==== RECORD EXCERPTS ====

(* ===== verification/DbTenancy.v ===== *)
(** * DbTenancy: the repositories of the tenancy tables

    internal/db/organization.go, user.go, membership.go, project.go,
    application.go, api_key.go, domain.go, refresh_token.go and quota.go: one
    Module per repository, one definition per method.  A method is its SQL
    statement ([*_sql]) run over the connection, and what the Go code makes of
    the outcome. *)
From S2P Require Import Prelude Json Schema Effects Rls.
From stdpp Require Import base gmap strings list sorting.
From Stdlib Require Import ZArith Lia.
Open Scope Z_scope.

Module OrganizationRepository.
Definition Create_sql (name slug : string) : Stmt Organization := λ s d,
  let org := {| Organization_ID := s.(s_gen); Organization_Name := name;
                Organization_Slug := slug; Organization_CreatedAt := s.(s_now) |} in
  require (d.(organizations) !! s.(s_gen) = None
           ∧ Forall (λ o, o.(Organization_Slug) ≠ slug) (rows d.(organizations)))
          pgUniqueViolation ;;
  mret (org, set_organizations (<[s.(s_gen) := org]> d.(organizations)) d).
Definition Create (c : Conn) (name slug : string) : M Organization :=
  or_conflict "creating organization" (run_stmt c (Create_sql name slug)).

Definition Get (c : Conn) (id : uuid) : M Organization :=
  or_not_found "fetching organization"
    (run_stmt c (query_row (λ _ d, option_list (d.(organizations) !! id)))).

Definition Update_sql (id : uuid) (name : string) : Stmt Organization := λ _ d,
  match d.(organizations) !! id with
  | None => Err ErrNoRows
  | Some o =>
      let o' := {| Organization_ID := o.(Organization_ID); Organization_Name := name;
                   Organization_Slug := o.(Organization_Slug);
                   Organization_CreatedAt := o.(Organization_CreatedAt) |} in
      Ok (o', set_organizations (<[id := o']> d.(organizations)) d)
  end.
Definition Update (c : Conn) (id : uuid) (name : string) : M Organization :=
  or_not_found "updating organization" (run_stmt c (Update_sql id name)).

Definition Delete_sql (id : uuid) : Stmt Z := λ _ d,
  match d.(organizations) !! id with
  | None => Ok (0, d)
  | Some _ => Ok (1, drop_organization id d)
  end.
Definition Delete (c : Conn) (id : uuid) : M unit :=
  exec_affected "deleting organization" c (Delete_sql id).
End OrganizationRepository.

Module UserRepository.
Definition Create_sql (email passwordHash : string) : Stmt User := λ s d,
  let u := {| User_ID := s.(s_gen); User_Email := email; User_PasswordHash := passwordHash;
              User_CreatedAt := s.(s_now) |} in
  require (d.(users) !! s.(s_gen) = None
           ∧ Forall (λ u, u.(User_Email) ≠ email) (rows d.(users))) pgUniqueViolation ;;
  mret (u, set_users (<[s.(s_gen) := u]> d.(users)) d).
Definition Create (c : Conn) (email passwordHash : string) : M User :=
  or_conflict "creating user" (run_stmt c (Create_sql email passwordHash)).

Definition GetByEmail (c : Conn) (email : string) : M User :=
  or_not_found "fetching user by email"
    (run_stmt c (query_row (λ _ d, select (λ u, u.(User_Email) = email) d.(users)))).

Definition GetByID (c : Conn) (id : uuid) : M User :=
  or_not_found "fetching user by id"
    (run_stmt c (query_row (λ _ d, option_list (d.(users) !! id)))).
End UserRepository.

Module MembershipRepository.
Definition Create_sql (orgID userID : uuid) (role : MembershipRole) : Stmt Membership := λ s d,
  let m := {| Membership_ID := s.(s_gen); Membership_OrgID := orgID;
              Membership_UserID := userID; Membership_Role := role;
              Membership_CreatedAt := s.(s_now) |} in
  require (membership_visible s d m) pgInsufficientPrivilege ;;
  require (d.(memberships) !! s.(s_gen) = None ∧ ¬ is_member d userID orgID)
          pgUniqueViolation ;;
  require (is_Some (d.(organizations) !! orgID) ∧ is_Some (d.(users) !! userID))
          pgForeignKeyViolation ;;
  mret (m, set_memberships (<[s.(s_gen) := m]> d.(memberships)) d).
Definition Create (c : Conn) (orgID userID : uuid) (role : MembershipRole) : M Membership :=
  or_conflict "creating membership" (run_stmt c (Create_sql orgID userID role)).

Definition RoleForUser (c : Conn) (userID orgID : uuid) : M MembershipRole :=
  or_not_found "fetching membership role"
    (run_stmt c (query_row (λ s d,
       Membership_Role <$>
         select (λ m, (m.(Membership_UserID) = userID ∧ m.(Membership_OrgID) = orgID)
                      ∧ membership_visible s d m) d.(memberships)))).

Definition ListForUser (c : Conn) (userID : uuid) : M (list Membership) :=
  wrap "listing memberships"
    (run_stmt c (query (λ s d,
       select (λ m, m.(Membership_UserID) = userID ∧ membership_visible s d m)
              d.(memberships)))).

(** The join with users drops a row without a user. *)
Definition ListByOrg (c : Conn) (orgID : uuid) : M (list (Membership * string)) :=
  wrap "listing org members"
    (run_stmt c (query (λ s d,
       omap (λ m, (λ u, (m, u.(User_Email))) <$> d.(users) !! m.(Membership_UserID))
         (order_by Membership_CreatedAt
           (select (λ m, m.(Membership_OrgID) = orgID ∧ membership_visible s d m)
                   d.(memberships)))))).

====

TASK DIRECTIONS
What is the number of lines in the data that include "DbTenancy"? Respond with that number and no other text.

RESULT FOR THIS EXERCISE
2